As part of a recent resolution passed unanimously by the council, officials want to transition to running the city on 100 percent renewable energy in the next 20 years.
It's the first city in Miami-Dade to make this type of commitment.
Mayor Philip Stoddard, who is also a Biology professor at Florida International University, does not just talk the talk. He has thirty solar panels on his roof.
"We've had them there for five years and they make enough electricity for the house and the car," he explained.
Stoddard is reducing his carbon footprint and he wants all homes and businesses in South Miami to follow in his footsteps.
"Part of the reason I ran for public office was to be able to instigate these sorts of changes," he said. "These are my values."
The City Council passed a resolution to commit to the goal of 100 percent clean and renewable energy by the year 2040. It's part of the so-called "Ready for 100" initiative by the environmental group the Sierra Club. This would move forward on the city's current eco-friendly efforts.
"Two years ago, South Miami was the first city in the United States, outside of California, to require solar on new residential construction," said Stoddard.
The Sunset Plaza Shopping Center will also soon be equipped with 100 kilowatts of solar power.
"It's great for South Miami to be at the forefront of something like that because I don't think we can move forward without some type of initiative," says resident Luigi Vitalini.
He's an architect and installed the first solar panels on a business in Downtown South Miami. He also has them powering his own home.
Vitalini admits the panels are an investment.

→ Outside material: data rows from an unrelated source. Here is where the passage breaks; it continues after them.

Definition orInvalid {S A} (r : Res A) : SM S A := match r with inl _ => sfail (status "InvalidArgument") | inr a => mret a end.

Record PbPutCompoundRequest := MkPbPutCompound {
  pqObjectId : string; pqMediaType : string; pqSourceHint : string; pqContentRoles : list string; pqFacets : list PbFacet;
  pqProvenance : list PbProvenance; pqRelationships : list PbRelationship; pqParts : list PbCompoundPart; pqPriorityClass : string }.

Record PbPutObjectStart := MkPbPutStart {
  psMediaType : string; psSourceHint : string; psContentRoles : list string; psFacets : list PbFacet;
  psProvenance : list PbProvenance; psRelationships : list PbRelationship; psPriorityClass : string }.

Inductive PbPutObjectFrame := FStart (start : PbPutObjectStart) | FData (data : bytes) | FFinish | FEmpty.

Section server.
Context {W : Type} `{!Codec, !StoreOps W}.

Abbreviation Srv := (SM (Server W)).

Definition onStore {A} (m : SM W A) : Srv A := fun s => let '(r, w) := m (srvStore s) in (r, MkServer w (srvChanges s)).

Definition enqueueChange (notice : changeNotice) : Srv unit :=
  smodify (fun s => MkServer (srvStore s) ((fun l => l ++ [notice]) <$> srvChanges s)).

Definition enqueueObjectChanged (digest : ObjectDigest) (priorityClass : string) : Srv unit :=
  enqueueChange (MkNotice digest priorityClass false).

Definition enqueueProjectionRefresh (digest : ObjectDigest) : Srv unit := enqueueChange (MkNotice digest "" true).

Definition LookupSourceObject (ref : option PbSourceObjectRef) : Srv (option ObjectDigest) :=
  onStore (soLookupSourceObject (FromPBSourceObjectRef ref)).

Definition TryAcquireSourceIngest (ref : option PbSourceObjectRef) : Srv (PbSourceIngestClaim * bool) :=
  claim ← onStore (soTryAcquireSourceIngest (FromPBSourceObjectRef ref));
  mret (ToPBSourceIngestClaim (default noClaim claim), bool_decide (is_Some claim)).

Definition ReleaseSourceIngest (claim : option PbSourceIngestClaim) : Srv unit :=
  claim ← orInvalid (FromPBSourceIngestClaim claim);
  onStore (soReleaseSourceIngest claim).

Definition AttachProvenance (digest : ObjectDigest) (provenance : list PbProvenance) (priorityClass : string) : Srv unit :=
  provenance ← orInvalid (FromPBProvenance provenance);
  changed ← onStore (soAttachProvenance digest provenance);
  if changed : bool then enqueueObjectChanged digest priorityClass else mret tt.

Definition PutCompound (r : PbPutCompoundRequest) : Srv ObjectDigest :=
  facets ← orInvalid (FromPBFacets (pqFacets r));
  provenance ← orInvalid (FromPBProvenance (pqProvenance r));
  parts ← orInvalid (FromPBCompoundParts (pqParts r));
  digest ← onStore (soPutCompound (MkCompoundPut (pqObjectId r) (pqMediaType r) (pqSourceHint r) (pqContentRoles r) facets provenance
    (FromPBRelationships (pqRelationships r)) parts));
  _ ← enqueueObjectChanged digest (pqPriorityClass r);
  mret digest.

Definition ReadManifest (digest : ObjectDigest) : Srv PbManifest :=
  r ← stry (onStore (soReadManifest digest));
  match r with
  | inl e => if isNotExist e then sfail (status "NotFound") else sfail e
  | inr manifest => lift (ToPBManifest manifest)
  end.

Definition HasAnalysisAnnotation (digest : ObjectDigest) (analyzerName analyzerVersion : string) : Srv bool :=
  onStore (soHasAnalysisAnnotation digest analyzerName analyzerVersion).

Definition WriteAnnotation (annotation : option PbAnnotation) : Srv unit :=
  annotation ← orInvalid (FromPBAnnotation annotation);
  _ ← onStore (soWriteAnnotation annotation);
  enqueueProjectionRefresh (aObjectDigest annotation).

Definition WriteOverlays (digest : ObjectDigest) (overlaysJson : bytes) : Srv unit :=
  overlays ← orInvalid (decodeMap overlaysJson);
  _ ← onStore (soWriteOverlays digest overlays);
  enqueueProjectionRefresh digest.

Definition GetProjectionObject (digest : ObjectDigest) : Srv (option PbProjectionObject) :=
  object ← onStore (soProjectionObject digest);
  match object with
  | None => mret None
  | Some object =>
      match ToPBProjectionObject object with inl _ => sfail (status "Internal") | inr p => mret (Some p) end
  end.

Definition DeleteObject (digest : ObjectDigest) : Srv unit := onStore (soDeleteObject digest).

(** *** [PutObject]: a stream of frames feeds a pipe, [Put] reads from it *)

(** The writes to the pipe, how it is closed, and an error the handler returns
    itself; [last] is what [Recv] returns after the frames. *)
Fixpoint feedPipe (frames : list PbPutObjectFrame) (last : readErr) : list bytes * readErr * option GoError :=
  match frames with
  | [] => match last with ReadErr e => ([], ReadErr e, Some e) | _ => ([], EOF, None) end
  | FFinish :: _ => ([], EOF, None)
  | FData data :: r => let '(ws, e, err) := feedPipe r last in (data :: ws, e, err)
  | _ :: _ => ([], ReadErr (ErrMsg "PutObject frame must be data or finish"), Some (status "InvalidArgument"))
  end.

(** What a reader of the pipe gets: the writes, then how it was closed. *)
Definition pipe (writes : list bytes) (close : readErr) : Reader := MkReader (map (fun b => (b, NoErr)) writes ++ [([], close)]) [].

(** Whether [put] asks for more than the first [k] writes: with nothing but a
    broken pipe after them it fails with that break. *)
Definition asksFor (put : Reader -> SM W ObjectDigest) (writes : list bytes) (w : W) (k : nat) : bool :=
  match (put (pipe (take k writes) (ReadErr (ErrVar "broken pipe"))) w).1 with Err e => isVar "broken pipe" e | _ => false end.

Fixpoint countWhile (p : nat -> bool) (more k : nat) : nat :=
  match more with
  | O => k
  | Datatypes.S more => if p k then countWhile p more (k + 1) else k
  end.

(** How many of the writes [put] takes before it returns. *)
Definition taken (put : Reader -> SM W ObjectDigest) (writes : list bytes) (w : W) : nat :=
  countWhile (asksFor put writes w) (length writes) 0.

(** A write to the pipe waits for a reader, and nobody closes the reading end:
    one that [Put] does not take never completes. *)
Definition PutObject (frames : list PbPutObjectFrame) (last : readErr) : Srv ObjectDigest :=
  match frames with
  | [] => sfail (match last with ReadErr e => e | _ => ErrVar "io.EOF" end)
  | FStart start :: frames =>
      facets ← orInvalid (FromPBFacets (psFacets start));
      provenance ← orInvalid (FromPBProvenance (psProvenance start));
      let '(writes, close, err) := feedPipe frames last in
      let put := fun reader => soPut (MkPut reader (psMediaType start) (psSourceHint start) (psContentRoles start) facets provenance
        (FromPBRelationships (psRelationships start))) in
      reads ← sget (fun s => taken put writes (srvStore s));
      r ← stry (onStore (put (pipe writes close)));
      if (reads <? length writes)%nat then spanic None else
      match err, r with
      | Some e, _ => sfail e
      | None, inl e => sfail e
      | None, inr digest => _ ← enqueueObjectChanged digest (psPriorityClass start); mret digest
      end
  | _ :: _ => sfail (status "InvalidArgument")
  end.

End server.

(** ** The network and the retries *)

Inductive transportCode := Unavailable | DeadlineExceeded | Canceled | Internal.

Definition codeName (c : transportCode) : string :=
  match c with
  | Unavailable => "Unavailable" | DeadlineExceeded => "DeadlineExceeded" | Canceled => "Canceled" | Internal => "Internal"
  end.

He had his installed for about $20,000.
"I think it's worth it," he said. "I mean, I don't have a new car, but I don't have to pay for electricity!"
David Kelly, a professor of Sustainable Business at the University of Miami, said while it is a good idea, it will not be a quick process and it will not come cheap.
"Solar panels involve a lot of up-front capital expense," he said. "Then you make it up in lower electricity cost over a period of many, many years - decades probably."
He's unsure of the reality of a 20-year transition timeline, but he did say this is part of a growing movement towards energy efficient practices in the world of business.
"Look at it as an opportunity," he said. "It's a way to say, 'Okay, we're going to be able to differentiate our product. We're going to be able to tell our customers we're trying to do good with respect to the environment.'"
To illustrate, he said eight years ago, 20 percent of S&P 500 firms were doing sustainable business. Now, it is up to 85 percent.
As far as what the next step will be to make this happen, Mayor Stoddard said a study by FIU students will help them figure that out. He said it should be complete by the end of the summer.